DATASET EXCERPTS Block Start

(* ===== verification/Users.v ===== *)
(** * Users: src/users.c

    The table of proxy users. A record of the array [users] is a [user]; the
    array is the list of its first [user_count] entries. A string argument is
    the memory area that holds it: [add_user] overwrites the colon of its
    argument, and the area after the call is part of its result. *)

From S2P Require Import Prelude.

Definition MAX_USER_LEN : nat := 10.
Definition MAX_PASS_LEN : nat := 20.
Definition MAX_USERS : nat := 20.

Record user := User { username : list byte; password : list byte }.

#[global] Instance user_eq_dec : EqDecision user.
Proof. solve_decision. Defined.

Definition COLON : byte := Byte.x3a.

(** The loop of [check_valid] from index [i]; [s[i]] is read before [i] is
    compared with [len]. *)
Fixpoint check_valid_from (s : list byte) (len i : nat) : outcome bool :=
  match s with
  | [] => Fault Undefined
  | c :: s' =>
      if bool_decide (c = NUL) || (len <=? i)%nat then mret (i <? len)
      else if bool_decide (c = COLON) || negb (isprint c) then mret false
      else check_valid_from s' len (S i)
  end.

Definition check_valid (s : list byte) (len : nat) : outcome bool :=
  check_valid_from s len 0.

Fixpoint check_new_user (name : list byte) (users : list user) : bool :=
  match users with
  | [] => true
  | u :: us => if streq name (username u) then false else check_new_user name us
  end.

(** Result: the returned value, the table and the argument's area. *)
Definition add_user (userpass : list byte) (users : list user)
    : outcome (bool * list user * list byte) :=
  colon ← strchr userpass COLON;
  match colon with
  | None => mret (false, users, userpass)
  | Some k =>
      m ← mem_write userpass k [NUL];
      let name := m in
      let pass := drop (S k) m in
      if (length users =? MAX_USERS)%nat then mret (false, users, m)
      else
        ok1 ← check_valid name MAX_USER_LEN;
        if negb ok1 then mret (false, users, m)
        else
          ok2 ← check_valid pass MAX_PASS_LEN;
          if negb ok2 then mret (false, users, m)
          else if negb (check_new_user name users) then mret (false, users, m)
          else
            n ← strcpy (MAX_USER_LEN + 1) name;
            p ← strcpy (MAX_PASS_LEN + 1) pass;
            mret (true, users ++ [User n p], m)
  end.

Fixpoint try_credentials (name pass : list byte) (users : list user) : bool :=
  match users with
  | [] => false
  | u :: us =>
      if streq (username u) name && streq (password u) pass then true
      else try_credentials name pass us
  end.

(** [get_users]: the count and the array. *)
Definition get_users (users : list user) : nat * list user := (length users, users).

(** ** Well-formed tables *)

(** What [check_valid] accepts: a string shorter than the limit, of printable
    characters other than the colon. *)
Definition field_ok (s : list byte) (len : nat) : bool :=
  (length s <? len) && forallb (fun c => isprint c && bool_decide (c <> COLON)) s.

Definition users_wf (users : list user) : Prop :=
  length users <= MAX_USERS /\ NoDup (username <$> users) /\
  Forall (fun u => field_ok (username u) MAX_USER_LEN = true /\
                   field_ok (password u) MAX_PASS_LEN = true) users.

Lemma isprint_not_NUL c : isprint c = true -> c <> NUL.
Proof. intros H ->. discriminate H. Qed.

Lemma field_ok_no_NUL s len : field_ok s len = true -> Forall (fun c => c <> NUL) s.
Proof.
  unfold field_ok. rewrite andb_true_iff, forallb_forall. intros [_ H].
  apply Forall_forall. intros c Hc. apply list_elem_of_In in Hc. specialize (H c Hc).
  apply andb_true_iff in H as [H _]. by apply isprint_not_NUL.
Qed.

Lemma check_valid_from_spec s t len i :
  Forall (fun c => c <> NUL) s -> i <= len ->
  check_valid_from (s ++ NUL :: t) len i =
    Done ((length s + i <? len)%nat &&
          forallb (fun c => isprint c && bool_decide (c <> COLON)) s) \/
  len <= length s + i /\ check_valid_from (s ++ NUL :: t) len i = Done false.
Proof.
  intros Hs. revert i. induction Hs as [|c s Hc _ IH]; intros i Hi; simpl.
  - left. by rewrite andb_true_r.
  - rewrite bool_decide_eq_false_2 by done. simpl.
    destruct (Nat.leb_spec len i).
    + right. split; [lia|]. by rewrite (proj2 (Nat.ltb_ge i len)) by lia.
    + destruct (decide (c = COLON)) as [->|Hne].
      { left. by rewrite andb_false_r. }
      rewrite bool_decide_eq_false_2 by done. rewrite (bool_decide_eq_true_2 (c <> COLON)) by done.
      simpl. destruct (isprint c); simpl; [|left; by rewrite andb_false_r].
      destruct (IH (S i) ltac:(lia)) as [E|[? E]].
      * left. rewrite E. do 2 f_equal. f_equal. lia.
      * right. split; [lia|]. done.
Qed.

Lemma check_valid_spec m s len : holds_str m s -> check_valid m len = Done (field_ok s len).
Proof.
  intros (t & -> & Hs). unfold check_valid, field_ok.
  destruct (check_valid_from_spec s t len 0 Hs ltac:(lia)) as [->|[? ->]].
  - by rewrite Nat.add_0_r.
  - by rewrite (proj2 (Nat.ltb_ge _ _)) by lia.
Qed.

Lemma check_new_user_spec m s users :
  users_wf users -> cstr m = s ->
  check_new_user m users = bool_decide (s ∉ (username <$> users)).
Proof.
  intros (_ & _ & Hall) Hs. induction Hall as [|u us [Hu _] _ IH]; simpl; [done|].
  unfold streq. rewrite Hs, (cstr_id (username u)) by (by eapply field_ok_no_NUL).
  destruct (decide (s = username u)) as [->|Hne].
  - rewrite bool_decide_eq_true_2 by done. symmetry.
    apply bool_decide_eq_false_2. rewrite not_elem_of_cons. tauto.
  - rewrite bool_decide_eq_false_2 by done. rewrite IH.
    apply bool_decide_ext. rewrite not_elem_of_cons. tauto.
Qed.


Lemma users_wf_field users u :
  users_wf users -> u ∈ users ->
  field_ok (username u) MAX_USER_LEN = true /\ field_ok (password u) MAX_PASS_LEN = true.
Proof. intros (_ & _ & H) Hu. rewrite Forall_forall in H. auto. Qed.

Lemma try_credentials_spec m1 m2 users :
  users_wf users ->
  try_credentials m1 m2 users = bool_decide (User (cstr m1) (cstr m2) ∈ users).
Proof.
  intros (_ & _ & Hall). induction Hall as [|u us [Hu Hp] _ IH]; simpl; [done|].
  unfold streq. rewrite !(cstr_id (username u)), !(cstr_id (password u)) by (by eapply field_ok_no_NUL).
  rewrite IH.
  destruct (bool_decide (username u = cstr m1) && bool_decide (password u = cstr m2)) eqn:E.
  - tests. symmetry. apply bool_decide_eq_true_2, elem_of_cons. left.
    destruct u; simpl in *; congruence.
  - apply bool_decide_ext. rewrite elem_of_cons. split; [auto|]. intros [<-|?]; [|done].
    simpl in E. rewrite !bool_decide_eq_true_2 in E by done. done.
Qed.

(** What [add_user] decides on the name and password it is given. *)
Definition acceptable (name pass : list byte) (users : list user) : bool :=
  (length users <? MAX_USERS) && field_ok name MAX_USER_LEN && field_ok pass MAX_PASS_LEN &&
  bool_decide (name ∉ (username <$> users)).

Lemma strcpy_fits n m s : holds_str m s -> length s < n -> strcpy n m = Done s.
Proof.
  intros Hm Hn. unfold strcpy. rewrite (holds_str_cstr m s Hm). by rewrite decide_True.
Qed.

Lemma add_user_split name pass t users :
  users_wf users -> Forall (fun c => c <> NUL) name -> Forall (fun c => c <> NUL) pass ->
  COLON ∉ name ->
  add_user (name ++ COLON :: pass ++ NUL :: t) users =
    Done (acceptable name pass users,
          if acceptable name pass users then users ++ [User name pass] else users,
          name ++ NUL :: pass ++ NUL :: t).
Proof.
  intros Hwf Hn Hp Hc. unfold add_user. rewrite strchr_found by done. simpl.
  assert (mem_write (name ++ COLON :: pass ++ NUL :: t) (length name) [NUL]
          = Done (name ++ NUL :: pass ++ NUL :: t)) as ->.
  { rewrite mem_write_Done by (rewrite length_app; simpl; lia).
    rewrite take_app_length, drop_app_ge by (simpl; lia).
    by replace (length name + length [NUL] - length name) with 1 by (simpl; lia). }
  simpl.
  assert (Hdrop : drop (S (length name)) (name ++ NUL :: pass ++ NUL :: t) = pass ++ NUL :: t).
  { rewrite drop_app_ge by lia. by replace (S (length name) - length name) with 1 by lia. }
  rewrite Hdrop.
  assert (Hm1 : holds_str (name ++ NUL :: pass ++ NUL :: t) name) by (eexists; eauto).
  assert (Hm2 : holds_str (pass ++ NUL :: t) pass) by (eexists; eauto).
  unfold acceptable. destruct Hwf as (Hlen & Hwf'). pose proof (conj Hlen Hwf') as Hwf.
  destruct (Nat.eqb_spec (length users) MAX_USERS) as [E|E].
  { by rewrite (proj2 (Nat.ltb_ge _ _)) by lia. }
  rewrite (proj2 (Nat.ltb_lt _ _)) by lia. simpl.
  rewrite (check_valid_spec _ _ _ Hm1). simpl.
  destruct (field_ok name MAX_USER_LEN) eqn:F1; simpl; [|done].
  rewrite (check_valid_spec _ _ _ Hm2). simpl.
  destruct (field_ok pass MAX_PASS_LEN) eqn:F2; simpl; [|done].
  rewrite (check_new_user_spec _ name users Hwf) by (by apply holds_str_cstr).
  case_bool_decide; simpl; [|done].
  unfold field_ok in F1, F2. apply andb_true_iff in F1 as [F1 _], F2 as [F2 _]. tests.
  unfold MAX_USER_LEN, MAX_PASS_LEN in *.
  rewrite (strcpy_fits _ _ name Hm1) by lia. simpl.
  by rewrite (strcpy_fits _ _ pass Hm2) by lia.
Qed.

Lemma acceptable_wf name pass users :
  users_wf users -> acceptable name pass users = true -> users_wf (users ++ [User name pass]).
Proof.
  intros (Hlen & Hnd & Hall) Ha. unfold acceptable in Ha.
  apply andb_true_iff in Ha as [Ha Hnew]. apply andb_true_iff in Ha as [Ha Hf2].
  apply andb_true_iff in Ha as [Hl Hf1]. tests. split_and!.
  - rewrite length_app; simpl. lia.
  - rewrite fmap_app. apply NoDup_app. split_and!; [done| |apply NoDup_singleton].
    intros x Hx Hy. apply list_elem_of_singleton in Hy as ->. done.
  - apply Forall_app. split; [done|]. by constructor.
Qed.

(** C29. [add_user] on every argument string: without a colon it refuses; with
    one it splits at the first, accepts exactly the acceptable pairs (room in
    the table, both fields printable, without colons and within their sizes,
    name not taken), never overruns the record's arrays, and leaves a
    well-formed table in which exactly the new pair has been added to the
    credentials that are accepted. *)
Theorem add_user_correct (m s : list byte) (users : list user) :
  users_wf users -> holds_str m s ->
  exists ok users' m', add_user m users = Done (ok, users', m') /\ users_wf users' /\
    ((COLON ∉ s) /\ ok = false /\ users' = users \/
     exists name pass, s = name ++ COLON :: pass /\ (COLON ∉ name) /\
       ok = acceptable name pass users /\
       forall n p, try_credentials n p users' =
         try_credentials n p users ||
         (ok && bool_decide (cstr n = name) && bool_decide (cstr p = pass))).
Proof.
  intros Hwf Hm. destruct (decide (COLON ∈ s)) as [Hin|Hnin].
  - destruct (list_elem_of_split_l s COLON Hin) as (name & pass & -> & Hname).
    destruct Hm as (t & -> & Hs). apply Forall_app in Hs as [Hn Hs].
    apply Forall_cons in Hs as [_ Hp].
    rewrite <- app_assoc. simpl. rewrite (add_user_split name pass t users) by done.
    eexists _, _, _. split; [reflexivity|].
    assert (Hwf' : users_wf (if acceptable name pass users
                             then users ++ [User name pass] else users))
      by (destruct (acceptable name pass users) eqn:Ea; auto using acceptable_wf).
    split; [done|]. right. exists name, pass. split_and!; try done.
    intros n p. rewrite !try_credentials_spec by done.
    destruct (acceptable name pass users); simpl; [|by rewrite orb_false_r].
    apply Bool.eq_iff_eq_true. rewrite orb_true_iff, andb_true_iff, !bool_decide_eq_true.
    rewrite elem_of_app, list_elem_of_singleton. split.
    + intros [?|[= -> ->]]; tauto.
    + intros [?|[-> ->]]; tauto.
  - unfold add_user. rewrite (strchr_absent m s COLON Hm) by done.
    eexists _, _, _. split; [reflexivity|]. split; [done|]. left. done.
Qed.

Lemma add_user_correct_witness :
  let m := lit "ana:1234" ++ [NUL] in
  users_wf [User (lit "bob") (lit "x")] /\ holds_str m (lit "ana:1234") /\
  exists users', add_user m [User (lit "bob") (lit "x")] = Done (true, users', lit "ana" ++ NUL :: lit "1234" ++ [NUL]).
Proof.
  intros m.
  assert (H1 : users_wf [User (lit "bob") (lit "x")]).
  { split_and!; [simpl; unfold MAX_USERS; lia|apply NoDup_singleton|].
    constructor; [split; reflexivity|constructor]. }
  assert (H2 : holds_str m (lit "ana:1234")).
  { exists []. split; [reflexivity|]. repeat constructor; discriminate. }
  split; [exact H1|]. split; [exact H2|].
  destruct (add_user_correct m (lit "ana:1234") _ H1 H2) as (ok & us & m' & E & _).
  exists us. rewrite E. vm_compute in E. injection E as <- <- <-. reflexivity.
Defined.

DATASET EXCERPTS Block End

### YOUR OBJECTIVE
Count how many lines of the data include the word "tauto". Your reply should be that number alone.

### TASK OUTPUT
4